Я хотел закончить свое назидание божественной формулой: предай предателя! Но обманутый муж опередил меня.
— Я все это и без тебя знаю, — раздраженно сказал он. — Легко изменить тому, кто тебе не изменяет. А ты попробуй изменить тому, кто тебе изменил! Ах, эта проклятая шпротина! Жена теперь меня сожрет за эти пятна. На весь квартал будет орать, что я — пропойца, неряха, негодяй.
Он ушел, унеся с собой свое банальное, общеизвестное, но не ставшее от этого легким, неизлечимое горе. Бог не лечит человеческое горе, подумал я, глядя ему вслед. Бог лишь разделяет страдания.
Все суета
Этот случай побудил нас к теоретической дискуссии.
— Старые моральные принципы, — сказал Антипод, — нелепы в применении к нашей реальности. К тому же они были изобретены как принудительные средства держать людей в узде и поддерживались силой страха и наказания.
— Нет никакой морали по принуждению, — возразил я. — Если тебя обязывают быть моральным, и ты поступаешь в соответствии с тем, что тебе предписывают, ты не морален. Ты поступаешь хорошо не в силу морали, а в силу принуждения. Мораль свободна. Мораль — это ограничения, которые берет на себя человек, имеющий свободу выбора в своих действиях. Причем берет добровольно, без принуждения. Возможно, делает он это, подражая каким-то образцам или будучи научен другими. Но подражание образцам и следование наставлениям учителя не есть принуждение.
— Попробуй, уговори людей быть нравственными только в одном этом отношении — в отношении между мужем и женой, — сказал Антипод. — А ведь они поженились по любви, обещали друг другу хранить верность. Что может удержать их от измены? Только одно: страх разоблачения, осуждения, наказания! Только это, и ничто другое. Причем заметь, как все происходит.

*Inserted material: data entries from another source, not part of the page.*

(** The loop over the nodes: the eligible and the skipped references. *)
Fixpoint judge_nodes (exec : WorkflowExecution) (def : WorkflowDef) (nodes : list TaskNode) :
  M (list string * list string) :=
  match nodes with
  | [] => mret ([], [])
  | node :: rest =>
      v ← judge_node exec def node;
      r ← judge_nodes exec def rest;
      let '(eligible, skip) := r : list string * list string in
      mret (match v with
            | Eligible => (tn_ref_name node :: eligible, skip)
            | Skip => (eligible, tn_ref_name node :: skip)
            | Blocked => (eligible, skip)
            end)
  end.

(** The loop over [skip_refs]. *)
Fixpoint add_skipped (exec : WorkflowExecution) (def : WorkflowDef) (skip_refs : list string) :
  M WorkflowExecution :=
  match skip_refs with
  | [] => mret exec
  | ref :: rest =>
      match find_node def ref with
      | None => add_skipped exec def rest
      | Some node =>
          instance ← new_instance exec (tn_def_name node) ref SKIPPED;
          exec ← add_and_insert exec instance;
          add_skipped exec def rest
      end
  end.

Definition advance (exec : WorkflowExecution) (def : WorkflowDef) : M (Reply WorkflowExecution) :=
  if wf_is_terminal (we_status exec) || bool_decide (we_status exec = WF_PAUSED) then mret (Some exec)
  else
    r ← judge_nodes exec def (wd_nodes def);
    let '(eligible_refs, skip_refs) := r : list string * list string in
    if is_nil eligible_refs && is_nil skip_refs then
      exec ← maybe_complete exec def;
      mret (Some exec)
    else
      exec ← add_skipped exec def skip_refs;
      if is_nil eligible_refs then self_advance self exec def
      else spawn_next exec def eligible_refs 0.

Definition start (def_name : string) (variables : data_map) (parent_exec_id : option ExecutionId) :
  M (Reply (option WorkflowExecution)) :=
  def ← find (T := WorkflowDef) def_name;
  match def with
  | None => mret (Some None)
  | Some def =>
      id ← generate_id;
      t ← now;
      let exec :=
        we_set_timings (et_set_started_at (Some t) et_default)
          (we_set_parent_exec_id parent_exec_id
             (we_set_variables variables
                (we_set_status WF_RUNNING
                   (we_set_def_version (wd_version def)
                      (we_set_def_name (wd_name def) (we_set_exec_id id we_default)))))) in
      r ← advance exec def;
      match r with
      | None => mret None
      | Some advanced =>
          oke ← insert advanced;
          mret (Some (if oke : bool then Some advanced else None))
      end
  end.

(** *** The public operations *)

(** [advance(exec, def, [](advanced) { update(advanced, callback); })]. *)
Definition advance_and_update (exec : WorkflowExecution) (def : WorkflowDef) : M (Reply bool) :=
  r ← advance exec def;
  match r with
  | None => mret None
  | Some advanced => oke ← update advanced; mret (Some oke)
  end.

Definition sweep_advance : M unit :=
  execs ← find_all (T := WorkflowExecution);
  forM (fun exec =>
          if decide (we_status exec = WF_RUNNING) then
            def ← find (T := WorkflowDef) (we_def_name exec);
            match def with
            | None => mret tt
            | Some def => advance_and_update exec def ;; mret tt
            end
          else mret tt) execs.

Definition handle_timeout (instance : TaskInstance) : M unit :=
  task_def ← find (T := TaskDef) (ti_def_name instance);
  if decide (td_type <$> task_def = Some WAIT) then
    on_task_terminal (ti_set_status COMPLETED instance)
  else
    let action := match task_def with Some d => tp_action (td_timeout d) | None => FAIL_WORKFLOW end in
    if decide (action = ALERT_ONLY) then mret tt
    else
      let instance := ti_set_status TIMED_OUT instance in
      let retry := match task_def with Some d => td_retry d | None => rp_default end in
      exec ← find (T := WorkflowExecution) (ti_workflow_exec_id instance);
      match exec with
      | None => update instance ;; mret tt
      | Some exec =>
          if wf_is_terminal (we_status exec) then update instance ;; mret tt
          else
            def ← find (T := WorkflowDef) (we_def_name exec);
            if decide (action = RETRY) then
              handle_failure instance exec (default wd_default def) retry
            else
              exec ← finish_exec WF_FAILED exec;
              let exec := sync_instance exec instance in
              update instance ;;
              update exec ;;
              on_execution_terminal exec ;;
              match def ≫= wd_failure_workflow with
              | Some name => start name (we_variables exec) None ;; mret tt
              | None => mret tt
              end
      end.

(** An instance whose deadline has passed. *)
Definition timed_out (t : Z) (instance : TaskInstance) : bool :=
  bool_decide (ti_status instance = IN_PROGRESS)
  && match ti_deadline_at instance with Some deadline => deadline <=? t | None => false end.

Definition sweep_timeouts : M unit :=
  t ← now;
  instances ← find_all (T := TaskInstance);
  forM (fun instance => when (timed_out t instance) (handle_timeout instance)) instances.

(** An instance whose retry is due. *)
Definition retry_due (t : Z) (instance : TaskInstance) : bool :=
  match ti_next_retry_at instance with Some at_ => at_ <=? t | None => false end
  && task_failed (ti_status instance).

Definition rearm (instance : TaskInstance) : TaskInstance :=
  ti_set_output_data ∅ (ti_set_next_retry_at None (ti_set_status SCHEDULED instance)).

Definition sweep_retries : M unit :=
  t ← now;
  instances ← find_all (T := TaskInstance);
  forM (fun instance => when (retry_due t instance) (update (rearm instance) ;; mret tt)) instances.

(** The body of [on_execute], less the sleeps and the rescheduling of the handler. *)
Definition sweep (migration_ready : bool) : M unit :=
  when migration_ready (sweep_timeouts ;; sweep_retries ;; sweep_advance).

Definition pause (exec_id : string) : M (Reply bool) :=
  exec ← find (T := WorkflowExecution) exec_id;
  match exec with
  | None => mret (Some false)
  | Some exec =>
      if decide (we_status exec = WF_RUNNING) then
        oke ← update (we_set_status WF_PAUSED exec); mret (Some oke)
      else mret (Some false)
  end.

Definition resume (exec_id : string) : M (Reply bool) :=
  exec ← find (T := WorkflowExecution) exec_id;
  match exec with
  | None => mret (Some false)
  | Some exec =>
      if decide (we_status exec = WF_PAUSED) then
        let exec := we_set_status WF_RUNNING exec in
        def ← find (T := WorkflowDef) (we_def_name exec);
        match def with
        | None => oke ← update exec; mret (Some oke)
        | Some def => advance_and_update exec def
        end
      else mret (Some false)
  end.

(** The loop of [retry]: the failed instances are rescheduled and written back. *)
Definition retry_instance (instance : TaskInstance) : TaskInstance :=
  if task_failed (ti_status instance) then
    ti_set_output_data ∅ (ti_set_next_retry_at None (ti_set_retry_count 0 (ti_set_status SCHEDULED instance)))
  else instance.

Definition retry (exec_id : string) : M (Reply bool) :=
  exec ← find (T := WorkflowExecution) exec_id;
  match exec with
  | None => mret (Some false)
  | Some exec =>
      if decide (we_status exec = WF_FAILED) then
        def ← find (T := WorkflowDef) (we_def_name exec);
        match def with
        | None => mret (Some false)
        | Some def =>
            if wd_restartable def then
              forM (fun i => when (task_failed (ti_status i)) (update (retry_instance i) ;; mret tt))
                (we_task_instances exec) ;;
              advance_and_update
                (we_set_status WF_RUNNING
                   (we_set_task_instances (retry_instance <$> we_task_instances exec) exec)) def
            else mret (Some false)
        end
      else mret (Some false)
  end.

Жена изменяет мужу. Он в отместку изменяет ей с чужой женой. И ты, проповедник морали, сам советуешь это как способ преодоления горя. Таким путем образуется океан измен, ураганы измен. Попробуй, останови этот ураган нравственными заклинаниями! Ты просто не знаешь того, как фактически утверждалась в обществе мораль: путем жесточайших расправ с теми, кто нарушал правила морали. В основе морали лежит не свободное решение человека быть хорошим, а насилие, наказание, кровь, кровь и кровь! Мораль без страха наказания за отступления от нее — ничего не значащая пустышка. Только страх наказания, причем — в конечном итоге физического, делает из отвратной твари, именуемой человеком, существо нравственное. Основу самого утонченного изобретения людей, т. е. морали, образует самое грубое насилие. Введи закон, по которому неверных супругов следует подвергать позорному наказанию, сразу как миленькие станут. Со временем идеология научится держать их в узде. Разумеется, идеология, подкрепленная средствами наказания. Только вот проблема: стоит ли овчинка выделки? Оправданы ли жестокие меры поддержания морали самими выгодами морального поведения? А может быть, всеобщая безнравственность лучше, чем нравственность ценой страха наказания? Возьми этого обманутого мужа! Он теперь познает прелести распутной жизни. Повторяю и настаиваю: идеологии предстоит утверждать в обществе нравственность, а не религии. Религия же обречена иметь дело лишь с самими фактами безнравственности.